The next generation of electric cars from the Hyundai Motor Group (HMG) will sit atop the new Electric-Global Modular Platform (E-GMP) architecture, beginning with the boldly styled Hyundai Ioniq 5 crossover in 2021.
The Korean group's first bespoke EV architecture will go on to underpin cars of varying sizes from Hyundai, Kia and Genesis, ranging from hatchbacks to full-size SUVs, as part of its strategy to introduce 23 full EVs by 2025.
Cars based on the E-GMP platform will offer a maximum range of more than 310 miles per charge, with standard high-speed 800V charging capability (so far available only on the Porsche Taycan), allowing an 80% charge in as little as 18 minutes from a 350kW rapid-charger.
With lower-capacity 50-150kW chargers currently more readily accessible, the platform's "multi-charging" system is also compatible with 400V infrastructure, courtesy of "world's first" patented inverter technology that adjusts charging capacity.

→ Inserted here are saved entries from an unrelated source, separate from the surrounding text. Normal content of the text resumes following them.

(** * xlsform_orm: surveys as typed records, and their three-sheet form

    A shallow embedding of [xlsform_orm.py]: the pydantic models ([Logic],
    [Choice], [Range], [Question], [QuestionGroup], [Survey]) with their
    validators, the encoder [items_to_dfs] / [prep_for_excel] /
    [Survey.get_dfs], and the decoder [get_survey_args] with its helpers
    [link_choices], [group_items], [drop_nan_dict] and [get_choice_dict].

    Python values are an inductive type [PyVal]; a dict with string keys is
    an association list in insertion order; an exception is the [Raise]
    branch of [result]. *)

From Stdlib Require Import List String Ascii ZArith Bool Lia.
From Stdlib Require Import Numbers.DecimalString.
Import ListNotations.
Open Scope string_scope.

Set Warnings "-register-all".

(** ** Exceptions *)

Inductive PyError : Type :=
| ValidationError   (* pydantic.ValidationError *)
| KeyError
| ValueError
| TypeError
| AttributeError
| IndexError.

Inductive result (A : Type) : Type :=
| Ok (a : A)
| Raise (e : PyError).

Arguments Ok {A} a.
Arguments Raise {A} e.

Definition bind {A B : Type} (r : result A) (k : A -> result B) : result B :=
  match r with
  | Ok a => k a
  | Raise e => Raise e
  end.

Notation "x <- e ;; k" := (bind e (fun x => k))
  (at level 61, e at next level, right associativity).

Fixpoint mapM {A B : Type} (f : A -> result B) (l : list A) : result (list B) :=
  match l with
  | [] => Ok []
  | x :: r => y <- f x ;; ys <- mapM f r ;; Ok (y :: ys)
  end.

Definition is_ok {A : Type} (r : result A) : bool :=
  match r with Ok _ => true | Raise _ => false end.

(** ** Python [str] operations used by the module *)

Definition str_in (s : string) (l : list string) : bool :=
  existsb (String.eqb s) l.

(** [s.startswith(p)] *)
Definition startswith (s p : string) : bool := String.prefix p s.

(** [s[n:]] *)
Fixpoint str_from (n : nat) (s : string) : string :=
  match n, s with
  | O, _ => s
  | S _, EmptyString => EmptyString
  | S n', String _ r => str_from n' r
  end.

(** [p in s] for two strings *)
Fixpoint contains (s p : string) : bool :=
  String.prefix p s ||
  match s with
  | EmptyString => false
  | String _ r => contains r p
  end.

(** The characters [str.split()] treats as separators (the ASCII ones). *)
Definition is_space (c : ascii) : bool :=
  let n := nat_of_ascii c in
  ((9 <=? n)%nat && (n <=? 13)%nat) || ((28 <=? n)%nat && (n <=? 32)%nat).

Fixpoint split_go (s : string) (cur : string) : list string :=
  match s with
  | EmptyString => if String.eqb cur "" then [] else [cur]
  | String c r =>
      if is_space c
      then (if String.eqb cur "" then split_go r "" else cur :: split_go r "")
      else split_go r (cur ++ String c "")
  end.

(** [s.split()] *)
Definition split (s : string) : list string := split_go s "".

Definition lower_ascii (c : ascii) : ascii :=
  let n := nat_of_ascii c in
  if ((65 <=? n)%nat && (n <=? 90)%nat) then ascii_of_nat (n + 32) else c.

(** [s.lower()] *)
Fixpoint lower (s : string) : string :=
  match s with
  | EmptyString => EmptyString
  | String c r => String (lower_ascii c) (lower r)
  end.

(** [sep.join(l)] *)
Fixpoint join (sep : string) (l : list string) : string :=
  match l with
  | [] => ""
  | [x] => x
  | x :: r => x ++ sep ++ join sep r
  end.

(** [str(z)] for an int *)
Definition str_of_Z (z : Z) : string := NilEmpty.string_of_int (Z.to_int z).

Definition hex_digit (n : nat) : ascii :=
  if (n <? 10)%nat then ascii_of_nat (48 + n) else ascii_of_nat (87 + n).

(** One character of [repr(s)], [q] being the chosen quote. *)
Definition repr_char (q : ascii) (c : ascii) : string :=
  let n := nat_of_ascii c in
  if Ascii.eqb c q || Ascii.eqb c "\"%char then String "\" (String c "")
  else if (n =? 9)%nat then "\t"
  else if (n =? 10)%nat then "\n"
  else if (n =? 13)%nat then "\r"
  else if ((n <? 32)%nat || (n =? 127)%nat)
       then String "\" (String "x" (String (hex_digit (n / 16)) (String (hex_digit (n mod 16)) "")))
  else String c "".

Fixpoint repr_chars (q : ascii) (s : string) : string :=
  match s with
  | EmptyString => EmptyString
  | String c r => repr_char q c ++ repr_chars q r
  end.

Definition dquote : ascii := ascii_of_nat 34.

(** [repr(s)] for a str: single quotes, unless the text holds a single
    quote and no double quote. *)
Definition repr_str (s : string) : string :=
  let q := if contains s "'" && negb (contains s (String dquote ""))
           then dquote else "'"%char in
  String q (repr_chars q s ++ String q "").

(** ** Python values

    What a cell of a DataFrame or a value of a dict can hold.  A float is
    carried by the text [repr] prints for it (no arithmetic is ever done on
    one); NaN is the float ["nan"]. *)

Inductive PyVal : Type :=
| PNone
| PBool (b : bool)
| PInt (z : Z)
| PFloat (repr : string)
| PStr (s : string)
| PList (l : list PyVal)
| PDict (d : list (string * PyVal))
| PEnum (cls member val : string).   (* an Enum member, [cls.member] *)

Definition NaN : PyVal := PFloat "nan".

(** A Python dict with [str] keys, in insertion order. *)
Definition Dict : Type := list (string * PyVal).

Fixpoint py_repr (v : PyVal) : string :=
  match v with
  | PNone => "None"
  | PBool true => "True"
  | PBool false => "False"
  | PInt z => str_of_Z z
  | PFloat r => r
  | PStr s => repr_str s
  | PList l => "[" ++ join ", " (map py_repr l) ++ "]"
  | PDict d =>
      "{" ++ join ", " (map (fun kv => repr_str (fst kv) ++ ": " ++ py_repr (snd kv)) d) ++ "}"
  | PEnum c m val => "<" ++ c ++ "." ++ m ++ ": " ++ repr_str val ++ ">"
  end.

(** [str(v)] *)
Definition py_str (v : PyVal) : string :=
  match v with
  | PStr s => s
  | PEnum c m _ => c ++ "." ++ m
  | _ => py_repr v
  end.

(** [float(z)] for an int, exact for [|z| < 10^16] (beyond that Python
    rounds and prints an exponent). *)
Definition float_of_Z (z : Z) : PyVal := PFloat (str_of_Z z ++ ".0").

(** The int a number stands for, when it is one: [True == 1 == 1.0]. *)
Definition as_int (v : PyVal) : option Z :=
  match v with
  | PBool b => Some (Z.b2z b)
  | PInt z => Some z
  | _ => None
  end.

(** [a == b] *)
Fixpoint py_eqb (a b : PyVal) : bool :=
  match a, b with
  | PNone, PNone => true
  | PStr s, PStr t => String.eqb s t
  | PFloat r, PFloat t => String.eqb r t && negb (String.eqb r "nan")
  | PFloat r, (PBool _ | PInt _) =>
      match as_int b with Some z => String.eqb r (str_of_Z z ++ ".0") | None => false end
  | (PBool _ | PInt _), PFloat r =>
      match as_int a with Some z => String.eqb r (str_of_Z z ++ ".0") | None => false end
  | (PBool _ | PInt _), (PBool _ | PInt _) =>
      match as_int a, as_int b with Some x, Some y => Z.eqb x y | _, _ => false end
  | PList l, PList m =>
      (fix go (l : list PyVal) (m : list PyVal) : bool :=
         match l, m with
         | [], [] => true
         | x :: l', y :: m' => py_eqb x y && go l' m'
         | _, _ => false
         end) l m
  | PDict d, PDict e =>
      Nat.eqb (List.length d) (List.length e) &&
      (fix go (d : list (string * PyVal)) : bool :=
         match d with
         | [] => true
         | (k, x) :: d' =>
             match (fix get (e : list (string * PyVal)) : option PyVal :=
                      match e with
                      | [] => None
                      | (k', y) :: e' => if String.eqb k k' then Some y else get e'
                      end) e with
             | Some y => py_eqb x y && go d'
             | None => false
             end
         end) d
  | PEnum c m _, PEnum c' m' _ => String.eqb c c' && String.eqb m m'
  | _, _ => false
  end.

(** ** Dict operations *)

Fixpoint dict_get (d : Dict) (k : string) : option PyVal :=
  match d with
  | [] => None
  | (k', v) :: r => if String.eqb k k' then Some v else dict_get r k
  end.

(** [d[k]] *)
Definition dict_item (d : Dict) (k : string) : result PyVal :=
  match dict_get d k with
  | Some v => Ok v
  | None => Raise KeyError
  end.

(** [d[k] = v]: an existing key keeps its place. *)
Fixpoint dict_set (d : Dict) (k : string) (v : PyVal) : Dict :=
  match d with
  | [] => [(k, v)]
  | (k', v') :: r =>
      if String.eqb k k' then (k, v) :: r else (k', v') :: dict_set r k v
  end.

Fixpoint dict_remove (d : Dict) (k : string) : Dict :=
  match d with
  | [] => []
  | (k', v') :: r =>
      if String.eqb k k' then r else (k', v') :: dict_remove r k
  end.

(** [del d[k]] *)
Definition dict_del (d : Dict) (k : string) : result Dict :=
  match dict_get d k with
  | Some _ => Ok (dict_remove d k)
  | None => Raise KeyError
  end.

(** ** Enums

    An Enum class is the list of its members, each with its name and its
    value.  pydantic stores the value ([use_enum_values]). *)

Definition Enum : Type := list (string * string).

Definition member_names (E : Enum) : list string := map fst E.
Definition member_values (E : Enum) : list string := map snd E.

(** [hasattr(E, s)] for a str [s]: the members of the class.  (The class
    also answers for Python's own attribute names, such as [__doc__];
    those are not XLSForm types and are left out.) *)
Definition hasattr (E : Enum) (s : string) : bool := str_in s (member_names E).

Definition same (s : string) : string * string := (s, s).

Definition LogicTypes : Enum :=
  map same ["trigger"; "skip"; "relevant"; "constraint"].

Definition GroupTypes : Enum := map same ["group"; "repeat"].

Definition QuestionTypes : Enum :=
  map same
    [ "text"; "integer"; "decimal"; "date"; "time"; "dateTime"; "select_one";
      "select_multiple"; "select_one_from_file"; "select_multiple_from_file";
      "rank"; "range"; "note"; "geopoint"; "geotrace"; "geoshape"; "image";
      "audio"; "file"; "barcode"; "begin"; "end"; "calculate"; "hidden";
      "username"; "email"; "start"; "deviceid" ].

Definition AppearanceAttributes : Enum :=
  [ ("multiline", "multiline"); ("minimal", "minimal"); ("quick", "quick");
    ("no_calendar", "no-calendar"); ("month_year", "month-year");
    ("year", "year"); ("horizontal_compact", "horizontal-compact");
    ("horizontal", "horizontal"); ("likert", "likert"); ("compact", "compact");
    ("quickcompact", "quickcompact"); ("field_list", "field-list");
    ("label", "label"); ("list_nolabel", "list-nolabel");
    ("table_list", "table-list"); ("signature", "signature"); ("draw", "draw");
    ("map", "map"); ("quick_map", "quick map");
    ("minimal_compact", "minimal compact"); ("image_map", "image-map");
    ("autocomplete", "autocomplete"); ("predictivetext", "predictivetext");
    ("nopredictivetext", "nopredictivetext"); ("week_number", "week-number");
    ("distress", "distress"); ("spinner", "spinner"); ("numbers", "numbers");
    ("calculator", "calculator"); ("thousands_sep", "thousands-sep");
    ("no_ticks", "no-ticks"); ("annotate", "annotate"); ("new_rear", "new-rear");
    ("new_front", "new-front"); ("hidden", "hidden"); ("geocode", "geocode");
    ("hide_input", "hide-input"); ("press_to_locate", "press-to-locate");
    ("spike", "spike"); ("spike_full_measure", "spike-full-measure");
    ("spike_point_to_point", "spike-point-to-point") ].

HMG has also done away with the conventional on-board charger that features in its current crop of EVs for a new Integrated Charging Control Unit (ICCU) that allows electricity to flow in both directions, allowing the E-GMP platform to be used as a power source for external electric machinery - including other electric cars. This new "vehicle-to-load" (V2L) function can supply up to 3.5kW of power.
The energy density of the batteries is said to be around 10% higher than those currently on sale, meaning they weigh less and can be mounted lower down in the chassis. Hyundai claims this is partly a result of a more compact cooling system, which uses oil rather than water.
The E-GMP is claimed to have been "engineered to offer improved cornering performance and driving stability at high speed". The battery pack is positioned close to the ground for a low centre of gravity, while five-link rear suspension - as featured on the new Mercedes-Benz S-Class and Rolls-Royce Ghost - combines with an innovative 'integrated drive axle' for enhanced ride comfort and stability.